• _YOUR OBJECTIVE_
Only the lines of the data holding the string "simpl" need to be returned.

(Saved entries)
..........

Lemma epoch_body_ok_eval (cfg : config) (epoch : Z) (s : state) :
  is_ok (fst (epoch_body cfg epoch s)) = true ->
  training (snd (epoch_body cfg epoch s)) = false.
Proof.
  intro Hok.
  destruct (train_phase cfg epoch s) as [[l | x] s1] eqn:E.
  - exact (proj1 (epoch_body_eval cfg epoch s s1 l E)).
  - unfold epoch_body in Hok. rewrite (bind_raise _ _ _ _ _ E) in Hok.
    discriminate Hok.
Qed.

Lemma epochs_ok_eval (cfg : config) (epochs : list Z) :
  forall s : state,
    epochs <> [] ->
    is_ok (fst (for_each epochs (epoch_body cfg) s)) = true ->
    training (snd (for_each epochs (epoch_body cfg) s)) = false.
Proof.
  induction epochs as [| e rest IH]; intros s Hne Hok; [congruence |].
  cbn [for_each] in *. unfold bind in *.
  pose proof (epoch_body_ok_eval cfg e s) as He.
  destruct (epoch_body cfg e s) as [[[] | x] s1]; cbn [fst snd is_ok] in *;
    [| discriminate].
  destruct rest as [| e' rest'].
  - cbn [for_each ret snd]. apply He. reflexivity.
  - apply IH; [discriminate | exact Hok].
Qed.

(** C10. Over the whole epoch loop [net.train()] is called exactly once, as
    the first action, before any epoch; every validation phase begins by
    calling [net.eval()] and leaves the network in evaluation mode, and
    nothing puts it back in training mode.  Consequently the forward passes
    of the training batches run in training mode in epoch 1 only: in every
    later epoch they run in evaluation mode.  Validation forward passes
    always run in evaluation mode.  Every epoch of the loop whose training
    phase returns does call [net.eval()] and ends in evaluation mode; a
    training phase forwards every batch of its loader in the mode in which
    it is entered; and while epoch 1 is entered in training mode, every
    later epoch that the loop reaches is entered in evaluation mode. *)
Theorem eval_mode_after_first_epoch (cfg : config) (s : state) :
  (exists evs,
      trace (snd (training_loop cfg s))
      = (trace s ++ EvNetTrain :: evs)%list /\
      ~ In EvNetTrain evs /\
      (forall e m, In (EvForward (Train e) m) evs -> m = (e =? 1)%Z) /\
      (forall e m, In (EvForward (Valid e) m) evs -> m = false)) /\
  (forall (epoch : Z) (s1 : state),
      training (snd (validation_phase cfg epoch s1)) = false /\
      exists evs1,
        trace (snd (validation_phase cfg epoch s1))
        = (trace s1 ++ EvNetEval :: evs1)%list /\
        ~ In EvNetTrain evs1) /\
  (forall (epoch : Z) (s0 s1 : state) (l : epoch_losses),
      train_phase cfg epoch s0 = (Ok l, s1) ->
      training (snd (epoch_body cfg epoch s0)) = false /\
      exists evs1,
        trace (snd (epoch_body cfg epoch s0))
        = (trace s1 ++ EvNetEval :: evs1)%list /\
        ~ In EvNetTrain evs1) /\
  (forall (epoch : Z) (s0 : state),
      training (snd (train_phase cfg epoch s0)) = training s0 /\
      trace (snd (train_phase cfg epoch s0))
      = (trace s0
         ++ map (fun _ => EvForward (Train epoch) (training s0))
                (train_loader cfg epoch))%list) /\
  (let entry :=
     log EvNetTrain
       (with_training true
          (with_best3d (PyInt 1000000) (with_best2d (PyInt 0) s))) in
   training entry = true /\
   training_loop cfg s
   = for_each (py_range 1 (nepochs cfg)) (epoch_body cfg) entry /\
   forall e : Z,
     (1 < e < nepochs cfg)%Z ->
     let before := for_each (py_range 1 e) (epoch_body cfg) entry in
     is_ok (fst before) = true ->
     training (snd before) = false /\
     training_loop cfg s
     = for_each (py_range e (nepochs cfg)) (epoch_body cfg) (snd before)).
Proof.
  split; [| split; [| split; [| split]]].
  - destruct (training_loop_events cfg s) as (evs & E & F).
    exists evs. rewrite Forall_forall in F.
    split; [exact E |]. split; [| split].
    + intro Hin. destruct (F _ Hin) as (e & He). exact He.
    + intros e m Hin. destruct (F _ Hin) as (e' & He' & Hm).
      subst e'. exact Hm.
    + intros e m Hin. destruct (F _ Hin) as (e' & He' & Hm). exact Hm.
  - intros epoch s1. rewrite validation_phase_unfold.
    set (s1' := log EvNetEval (with_training false s1)).
    pose proof (metric_phase_observes false (epoch_event epoch false)
                  (fun _ => I) (Valid epoch)
                  (denormalize_valid (min_scale cfg) (max_scale cfg))
                  false (valid_loader cfg) (conj eq_refl eq_refl)
                  s1' eq_refl) as (Ht & evs1 & E1 & F1).
    split; [exact Ht |].
    exists evs1. split.
    + rewrite E1. unfold s1'. simpl. rewrite <- app_assoc. reflexivity.
    + intro Hin. rewrite Forall_forall in F1. exact (F1 _ Hin).
  - intros epoch s0 s1 l E. exact (epoch_body_eval cfg epoch s0 s1 l E).
  - intros epoch s0.
    destruct (train_phase_state cfg epoch s0) as (Ht & _ & _ & _ & Htr).
    split; assumption.
  - cbv zeta. split; [reflexivity |].
    split; [apply training_loop_unfold |].
    intros e He Hok.
    split.
    + apply epochs_ok_eval; [| exact Hok].
      rewrite (py_range_cons 1 e) by lia. discriminate.
    + rewrite training_loop_unfold.
      rewrite (py_range_split 1 e (nepochs cfg)) by lia.
      rewrite for_each_app.
      destruct (for_each (py_range 1 e) (epoch_body cfg) _)
        as [[[] | x] s'] eqn:E; cbn [fst snd is_ok] in *;
        [reflexivity | discriminate].
Qed.

End Loop.

Lemma checkpoints_independent_monotone_witness :
  exists (l : epoch_losses) (s1 : @state stub) (m : phase_metrics)
         (s2 : @state stub),
    @train_phase stub three_epoch_config 1 start = (Ok l, s1) /\
    @validation_phase stub three_epoch_config 1 s1 = (Ok m, s2) /\
    @epoch_body stub three_epoch_config 1 start
    = (Ok tt,
       log (EvStats (epoch_record 1 l m))
           (snd (@checkpoint_decision stub m s2))) /\
    @files stub (snd (@epoch_body stub three_epoch_config 1 start))
      "2dbestnet.pth"%string = Some 1%nat.
Proof.
  eexists. eexists. eexists. eexists.
  split; [cbv; reflexivity |]. split; [cbv; reflexivity |].
  split; [| reflexivity].
  refine (proj1 (proj1 (proj2 (proj2 (proj2
                          (@checkpoints_independent_monotone stub))))
                   three_epoch_config 1%Z start _ _ _ _ _ _));
    cbv; reflexivity.
Defined.

Lemma eval_mode_after_first_epoch_witness :
  (1 < 2 < @nepochs stub three_epoch_config)%Z /\
  is_ok (fst (for_each (py_range 1 2) (@epoch_body stub three_epoch_config)
                       (log EvNetTrain
                          (with_training true
                             (with_best3d (PyInt 1000000)
                                (with_best2d (PyInt 0) start))))))
  = true /\
  training (snd (for_each (py_range 1 2)
                          (@epoch_body stub three_epoch_config)
                          (log EvNetTrain
                             (with_training true
                                (with_best3d (PyInt 1000000)
                                   (with_best2d (PyInt 0) start))))))
  = false.
Proof.
  split; [simpl; lia |]. split; [reflexivity |].
  apply (proj2 (proj2 (proj2 (proj2 (proj2 (proj2
           (@eval_mode_after_first_epoch stub three_epoch_config start))))))
           2%Z); [simpl; lia | reflexivity].
Defined.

..........

• _RESULT_
    + rewrite E1. unfold s1'. simpl. rewrite <- app_assoc. reflexivity.
  split; [simpl; lia |]. split; [reflexivity |].
           2%Z); [simpl; lia | reflexivity].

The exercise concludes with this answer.